Fighting fascism

To engage in politics belongs to the DNA of Göttingen, Germany. Every week you’ll see rallies and demonstrations on local, national and international topics. The city has today a strong left scene which is because of the importance of the university (of the 120,000 inhabitants 30,000 are students), but also as a reaction to the fact that the city during Nazi times embraced the NSDAP fast. Already in 1930 the Nazi party received 37.8 % of the local votes.

Conny-Wessmann-Denkmal, Göttingen
Conny-Wessmann-Denkmal, Göttingen

At the end of the 1980s there were many conflicts with neo-fascists in and around Göttingen. Groups of them appeared to provoke and attack, especially the left-wing Jugendzentrum Innenstadt (Juzi) was a target multiple times. The left scene organized and was able to mobilize a hundred of antifascists to react to these provocations.

This also happened on November 17th, 1989, when a group of fascists gathered at the city center and was forced to leave by the police. Meanwhile the Antifa was mobilizing and part of that was Conny Wessmann, a 24 years old student. When she arrived with her group the fascists already had gone, but the police decided to search and identify the members of the group close to the Iduna-Zentrum in the Weender Landstraße.

Conny Wessmann, tried to flee and ran onto the four-lanes wide Weender Landstraße where she was hit by a car and died.
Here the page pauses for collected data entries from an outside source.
(* ===== verification/NicCtl.v ===== *)
(** * Control of the network device (xdma_mod.c)

    The MAC address from the EEPROM and in the registers, the multicast filter,
    and the ioctls: raw register access and its dispatch table, time stamping
    configuration, and the time stamps of synchronisation messages. *)

From Stdlib Require Import ZArith Lia Bool.
From S2P Require Import Prelude.
From S2P Require Import Mmio.
From S2P Require Import TsQueue.
From S2P Require Import TsCapture.
From S2P Require Import NicMdio.

Definition I2C_REG_OFFSET : Z := 0x0300.
Definition I2C_MASTER_CTRL : Z := I2C_REG_OFFSET + 0x0000.
Definition I2C_READ_DATA_LO : Z := I2C_REG_OFFSET + 0x000C.
Definition I2C_READ_DATA_HI : Z := I2C_REG_OFFSET + 0x0010.
Definition DSA_OFFSET : Z := 0x0C00.
Definition RX_CTRL : Z := 0x0004.
Definition NODE_ID_0 : Z := 0x0008.
Definition NODE_ID_1 : Z := 0x000C.
Definition MULTI_FILTER_ARR_0 : Z := 0x0010.
Definition MULTI_FILTER_ARR_1 : Z := 0x0014.
Definition AX_RX_CTL_PRO : Z := Z.shiftl 1 0.
Definition AX_RX_CTL_AB : Z := Z.shiftl 1 1.
Definition AX_RX_CTL_AM : Z := Z.shiftl 1 2.
Definition AX_RX_CTL_AMALL : Z := Z.shiftl 1 3.
Definition AX_MCAST_FILTER_SIZE : Z := 8.
Definition AX_MAX_MCAST : Z := 64.
Definition VENDOR_OUI_0 : Z := 0x00.
Definition VENDOR_OUI_1 : Z := 0x0e.
Definition VENDOR_OUI_2 : Z := 0xc6.
Definition CHECK_MAC_COUNT : Z := 2.
Definition IFF_PROMISC : Z := 0x100.
Definition IFF_ALLMULTI : Z := 0x200.

(** The kernel's helpers on addresses. *)
Class AddrApi := {
  eth_random_addr : list Z;                     (* six bytes *)
  is_valid_ether_addr : list Z -> bool;
  ether_crc : list Z -> Z;                      (* u32 *)
  random_length : length eth_random_addr = 6%nat /\ Forall is_u8 eth_random_addr;
  is_valid_iff a : length a = 6%nat -> Forall is_u8 a ->
    is_valid_ether_addr a = true <->
    (exists o, head a = Some o /\ Z.odd o = false) /\ a <> replicate 6 0;
  ether_crc_u32 a : is_u32 (ether_crc a);
}.

(** The four bytes of a 32-bit word in memory. *)
Definition le_bytes (v : Z) : list Z :=
  [u8 v; u8 (Z.shiftr v 8); u8 (Z.shiftr v 16); u8 (Z.shiftr v 24)].
Definition le_word (b0 b1 b2 b3 : Z) : Z := b0 + b1 * 2 ^ 8 + b2 * 2 ^ 16 + b3 * 2 ^ 24.

(** ** Ioctl data *)

(** [IOCTL] with its union: the members of [AX_MEM_REG].  [AX_BAR_BASE] is its
    first eight bytes and the next four, the low half of [value]. *)
Record IOCTL := mkIoctl {
  Gid : list Z;
  Opcode : Z;                                   (* u64 *)
  Status : Z;
  i_offset : Z;                                 (* u64 *)
  i_value : Z;                                  (* u64 *)
  i_bar : Z;                                    (* u32 *)
}.

Definition set_Gid (g : list Z) (c : IOCTL) : IOCTL :=
  mkIoctl g (Opcode c) (Status c) (i_offset c) (i_value c) (i_bar c).
Definition set_Status (s : Z) (c : IOCTL) : IOCTL :=
  mkIoctl (Gid c) (Opcode c) s (i_offset c) (i_value c) (i_bar c).
Definition set_value (v : Z) (c : IOCTL) : IOCTL :=
  mkIoctl (Gid c) (Opcode c) (Status c) (i_offset c) v (i_bar c).
Definition base_bar (c : IOCTL) : Z := u32 (i_value c).
Definition set_bar_base_addr (a : Z) (c : IOCTL) : IOCTL :=
  mkIoctl (Gid c) (Opcode c) (Status c) (u64 a) (i_value c) (i_bar c).

Definition ASIX_GID : list Z := [0x41; 0x53; 0x49; 0x58; 0x58; 0x49; 0x53; 0x41].
Definition AX_STATUS_FAILURE : Z := -1.
Definition AX_STATUS_NOT_SUPPORT : Z := -2.

(** The state the handlers touch: [axswitch], the table of domain numbers, the
    addresses of the ports. *)
Record ax_ctl := mkAxCtl {
  axswitch : ax_switch;
  domain_number_map : list Z;                   (* int [MAX_NUM_DOMAINS + 1] *)
  dsa_mac : list (list Z);                      (* unsigned char [4][8] *)
}.

Definition set_dsa_mac (m : list (list Z)) (a : ax_ctl) : ax_ctl :=
  mkAxCtl (axswitch a) (domain_number_map a) m.
Definition set_domain_number_map (t : list Z) (a : ax_ctl) : ax_ctl :=
  mkAxCtl (axswitch a) t (dsa_mac a).
Definition set_ptp_mode (m : Z) (a : ax_ctl) : ax_ctl :=
  let s := axswitch a in
  mkAxCtl (mkSwitch (rx_queue s) (tx_queue s) (number_of_ports s) (number_of_domains s) m)
    (domain_number_map a) (dsa_mac a).

Record ioctl_timestamp_data := mkTsData {
  td_port_id : Z;                               (* u8 *)
  td_msg_type : Z;                              (* u8 *)
  td_seq_id : Z;                                (* u16 *)
  td_domain_number : Z;                         (* u8 *)
  td_timestamp : Z;                             (* u64 *)
}.

Record hwtstamp_config := mkHwtstamp { hc_flags : Z; hc_tx_type : Z; hc_rx_filter : Z }.
Definition HWTSTAMP_TX_OFF : Z := 0.
Definition HWTSTAMP_TX_ON : Z := 1.
Definition HWTSTAMP_FILTER_NONE : Z := 0.
Definition HWTSTAMP_FILTER_ALL : Z := 1.
Definition HWTSTAMP_FILTER_SOME : Z := 2.
Definition HWTSTAMP_FILTER_PTP_V2_DELAY_REQ : Z := 14.

Section Ctl.
Context {D : Type} `{Device D} `{AddrApi}.
(** [xdev->bar] and [xdev->phy_bar]. *)
Context (bar phy_bar : Z -> Z).
Local Open Scope io_scope.

(** ** The MAC address *)

(** [_ax_i2c_read]: the eight bytes of the result. *)
Definition _ax_i2c_read (length_ i2c_bus dev_addr buf_addr : Z) : io D (list Z) :=
  do! writel (bar 2 + I2C_MASTER_CTRL) buf_addr in
  let value := u32 (Z.lor (Z.lor (Z.shiftl 1 12) (Z.shiftl i2c_bus 8)) (Z.shiftl dev_addr 1)) in
  do! writel (bar 2 + I2C_MASTER_CTRL) value in
  do! writel (bar 2 + I2C_MASTER_CTRL) (Z.lor value (Z.shiftl 1 0)) in
  let value := u32 (Z.lor (Z.lor (Z.lor (Z.shiftl 1 20) (Z.shiftl length_ 12)) (Z.shiftl i2c_bus 8))
                      (Z.shiftl dev_addr 1)) in
  do! writel (bar 2 + I2C_MASTER_CTRL) value in
  do! writel (bar 2 + I2C_MASTER_CTRL) (Z.lor value (Z.shiftl 1 0)) in
  let! lo := readl (bar 2 + I2C_READ_DATA_LO) in
  let! hi := readl (bar 2 + I2C_READ_DATA_HI) in
  ret (le_bytes lo ++ le_bytes hi).

Definition vendor_oui (buf : list Z) : bool :=
  bool_decide (take 3 buf = [VENDOR_OUI_0; VENDOR_OUI_1; VENDOR_OUI_2]).

(** The bytes that end up in [buf], an array of [length_] bytes. *)
Fixpoint i2c_read_loop (fuel : nat) (i length_ b_addr : Z) : io D (list Z) :=
  match fuel with
  | O => fun d => (NoFuel, d, [])
  | S n =>
      let! buf := _ax_i2c_read (Z.land length_ 0x1F) 0 0x50 (Z.land b_addr 0xFF) in
      if vendor_oui buf then
        if length_ <=? 8 then ret (take (Z.to_nat length_) buf) else trap
      else if CHECK_MAC_COUNT <=? i then
        ret ([VENDOR_OUI_0; VENDOR_OUI_1; VENDOR_OUI_2] ++ drop 3 eth_random_addr)
      else i2c_read_loop n (i + 1) length_ b_addr
  end.
Definition ax_i2c_read (fuel : nat) (length_ b_addr : Z) : io D (list Z) := i2c_read_loop fuel 0 length_ b_addr.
Depending on your political standpoint this was either called a tragical accident or a political murder. It was a shock for the left scene and the other inhabitants of the city. For months people were gathering there to remember, every year a demonstration happened. The graffito ‘17. 11. 89 Conny von den Bullen ermordet‘ could be found everywhere throughout the city. Today a memorial stone and an abstract artwork commemorate what happened close to the Weender Tor.